Though Don wasn’t searching for a woman, one found him. “What you need, Mr. Don?” Jonnie said to him. “You had all you want, Mr. Don?” Just like that every time he stepped foot in the tiny restaurant, until she finally dropped the mister altogether. Don knew what Jonnie was doing, feeling out her power, seeing if she could make an old man light up just because she wanted him to.
Friday was fried fish day, good croakers with crisp cornmeal overcoats on their itty-bitty bodies and black rubbery skin. Mae and Jonnie sold sandwiches every Friday, and the line ran out the door and into the yard. Men and women, but mostly men, crunching and spitting little bones all up and down the pitted road. Don was eating at Sisters like usual, standing in the yard when the Martin sisters, real sisters, less than a year apart, started to sing two-part harmony, “His eye is on the sparrow, I know he watches me.” Generations of Martins sang in churches, soul bands, and then back to churches, but how unusual for them to break into song just like that. Don loved the combination of their high rich voices, their almost identical faces, and their sweet bow-lipped mouths opening at the same time. He had nothing against the Martins. Not really. James had spent too much time with Sylvia. Don was almost grateful to James for being Sylvia’s friend, for loving her in ways Don didn’t know how to. He pretended he knew nothing about Sylvia and James’s relationship, if you want to call it that. He wouldn’t give Sylvia the gift of revenge. He wasn’t a saint.

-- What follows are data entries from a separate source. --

(* ===== verification/Schema.v ===== *)
(** The SQLite schema of the portal: one record per table of
    [PortalStore._init_db] (nullable columns are options, the 0/1 flags are
    booleans) and the database as the lists of their rows in insertion order.
    The [id] columns of [user_departments] and [portal_messages] only order
    their rows and are the position in the list; the one of [kb_shares] is data,
    with the counter SQLite's AUTOINCREMENT keeps. *)
From S2P Require Import Prelude PyText.

Record UserRow := {
  u_user_id : string; u_login_id : string; u_password_hash : string;
  u_display_name : string; u_email : option string; u_is_active : bool;
  u_created_at : string; u_updated_at : string;
  u_ragflow_user_id : option string; u_ragflow_token : option string }.

Record DeptRow := {
  d_dept_id : string; d_dept_code : string; d_dept_name : string;
  d_parent_dept_id : option string; d_is_public : bool; d_is_active : bool;
  d_created_at : string; d_updated_at : string }.

Record UserDeptRow := {
  ud_user_id : string; ud_dept_id : string; ud_role : string;
  ud_is_default : bool; ud_is_active : bool;
  ud_created_at : string; ud_updated_at : string }.

Record PolicyRow := {
  p_policy_id : string; p_resource_type : string; p_resource_id : string;
  p_owner_dept_id : string; p_owner_user_id : option string; p_visibility : string;
  p_allow_roles_json : string; p_allow_dept_ids_json : string; p_deny_dept_ids_json : string;
  p_is_active : bool; p_created_by : option string;
  p_created_at : string; p_updated_at : string; p_category : string }.

Record AuditRow := {
  a_audit_id : string; a_request_id : string; a_event_time : string;
  a_user_id : option string; a_dept_id : option string; a_action : string;
  a_resource_type : option string; a_resource_id : option string;
  a_session_id : option string; a_status : string; a_error_code : option string;
  a_error_message : option string; a_payload_digest : option string }.

Record SessionRow := {
  s_session_id : string; s_user_id : string; s_dept_id : string; s_agent_id : string;
  s_kb_ids_json : string; s_is_private : bool; s_kb_overridden : bool;
  s_created_at : string; s_updated_at : string; s_is_active : bool }.

Record MessageRow := {
  m_session_id : string; m_role : string; m_content : string;
  m_references_json : string; m_created_at : string }.

Record RequestRow := {
  r_request_id : string; r_kb_id : string; r_owner_dept_id : string;
  r_requester_user_id : string; r_target_scope : string; r_target_dept_ids_json : string;
  r_target_user_id : option string; r_reason : string; r_status : string;
  r_reviewer_user_id : option string; r_review_comment : option string;
  r_created_at : string; r_updated_at : string;
  r_requested_permission : Z; r_parent_share_id : option Z }.

Record ShareRow := {
  k_id : Z; k_kb_id : string; k_target_user_id : string; k_permission_mask : Z;
  k_shared_by : string; k_approved_by : option string; k_parent_share_id : option Z;
  k_status : string; k_created_at : string; k_updated_at : string }.

Record Db := {
  t_users : list UserRow; t_departments : list DeptRow;
  t_user_departments : list UserDeptRow; t_policies : list PolicyRow;
  t_audit : list AuditRow; t_sessions : list SessionRow; t_messages : list MessageRow;
  t_requests : list RequestRow; t_shares : list ShareRow;
  (* sqlite_sequence of kb_shares: the largest id handed out *)
  t_share_seq : Z }.

Definition empty_db : Db := {|
  t_users := []; t_departments := []; t_user_departments := []; t_policies := [];
  t_audit := []; t_sessions := []; t_messages := []; t_requests := []; t_shares := [];
  t_share_seq := 0 |}.

(** Updates of one table *)
Definition on_users (f : list UserRow → list UserRow) (d : Db) : Db := {|
  t_users := f (t_users d); t_departments := t_departments d;
  t_user_departments := t_user_departments d; t_policies := t_policies d;
  t_audit := t_audit d; t_sessions := t_sessions d; t_messages := t_messages d;
  t_requests := t_requests d; t_shares := t_shares d; t_share_seq := t_share_seq d |}.
Definition on_departments (f : list DeptRow → list DeptRow) (d : Db) : Db := {|
  t_users := t_users d; t_departments := f (t_departments d);
  t_user_departments := t_user_departments d; t_policies := t_policies d;
  t_audit := t_audit d; t_sessions := t_sessions d; t_messages := t_messages d;
  t_requests := t_requests d; t_shares := t_shares d; t_share_seq := t_share_seq d |}.
Definition on_user_departments (f : list UserDeptRow → list UserDeptRow) (d : Db) : Db := {|
  t_users := t_users d; t_departments := t_departments d;
  t_user_departments := f (t_user_departments d); t_policies := t_policies d;
  t_audit := t_audit d; t_sessions := t_sessions d; t_messages := t_messages d;
  t_requests := t_requests d; t_shares := t_shares d; t_share_seq := t_share_seq d |}.
Definition on_policies (f : list PolicyRow → list PolicyRow) (d : Db) : Db := {|
  t_users := t_users d; t_departments := t_departments d;
  t_user_departments := t_user_departments d; t_policies := f (t_policies d);
  t_audit := t_audit d; t_sessions := t_sessions d; t_messages := t_messages d;
  t_requests := t_requests d; t_shares := t_shares d; t_share_seq := t_share_seq d |}.
Definition on_audit (f : list AuditRow → list AuditRow) (d : Db) : Db := {|
  t_users := t_users d; t_departments := t_departments d;
  t_user_departments := t_user_departments d; t_policies := t_policies d;
  t_audit := f (t_audit d); t_sessions := t_sessions d; t_messages := t_messages d;
  t_requests := t_requests d; t_shares := t_shares d; t_share_seq := t_share_seq d |}.
Definition on_sessions (f : list SessionRow → list SessionRow) (d : Db) : Db := {|
  t_users := t_users d; t_departments := t_departments d;
  t_user_departments := t_user_departments d; t_policies := t_policies d;
  t_audit := t_audit d; t_sessions := f (t_sessions d); t_messages := t_messages d;
  t_requests := t_requests d; t_shares := t_shares d; t_share_seq := t_share_seq d |}.
Definition on_messages (f : list MessageRow → list MessageRow) (d : Db) : Db := {|
  t_users := t_users d; t_departments := t_departments d;
  t_user_departments := t_user_departments d; t_policies := t_policies d;
  t_audit := t_audit d; t_sessions := t_sessions d; t_messages := f (t_messages d);
  t_requests := t_requests d; t_shares := t_shares d; t_share_seq := t_share_seq d |}.
Definition on_requests (f : list RequestRow → list RequestRow) (d : Db) : Db := {|
  t_users := t_users d; t_departments := t_departments d;
  t_user_departments := t_user_departments d; t_policies := t_policies d;
  t_audit := t_audit d; t_sessions := t_sessions d; t_messages := t_messages d;
  t_requests := f (t_requests d); t_shares := t_shares d; t_share_seq := t_share_seq d |}.
Definition on_shares (f : list ShareRow → list ShareRow) (d : Db) : Db := {|
  t_users := t_users d; t_departments := t_departments d;
  t_user_departments := t_user_departments d; t_policies := t_policies d;
  t_audit := t_audit d; t_sessions := t_sessions d; t_messages := t_messages d;
  t_requests := t_requests d; t_shares := f (t_shares d); t_share_seq := t_share_seq d |}.
(** The next AUTOINCREMENT value of [kb_shares] *)
Definition bump_share_seq (d : Db) : Db := {|
  t_users := t_users d; t_departments := t_departments d;
  t_user_departments := t_user_departments d; t_policies := t_policies d;
  t_audit := t_audit d; t_sessions := t_sessions d; t_messages := t_messages d;
  t_requests := t_requests d; t_shares := t_shares d; t_share_seq := t_share_seq d + 1 |}.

Don listened while he ate the hot sauce-soaked white bread with the greasy fishy taste of the fresh catch. Jonnie told him later how she watched his face that day. How sad and unloved he seemed, she said. If Don’s face looked sad, he couldn’t help it. Don wanted to tell her that people take the insides of themselves, put it on someone else’s face, but it wouldn’t do any good to tell her that. There are things you learn from words and gestures, the sad human mistakes of others, and there are things you can only get through the bitter taste on your own smooth tongue. “What were you thinking,” she asked him later. “Nothing,” he said, which was true, but she believed that she and Don had shared their first secret moment.
Later that same day, Don took Jonnie to his home, a tiny rented trailer in the back of Sammie Park’s yard. They were both shy. Don had been with girls since he was fourteen and women not long after that. He knew sex wasn’t what you think. Women are all afraid they’ll look bad, have people laughing and shaking their heads because they put themselves on the line, body and all, to believe in something. The idea that they might get ill-used made them crazy. Even a mild woman will break every dish in the house if she whiffs betrayal. Don had seen it too many times. But Jonnie didn’t want to know any better than to believe.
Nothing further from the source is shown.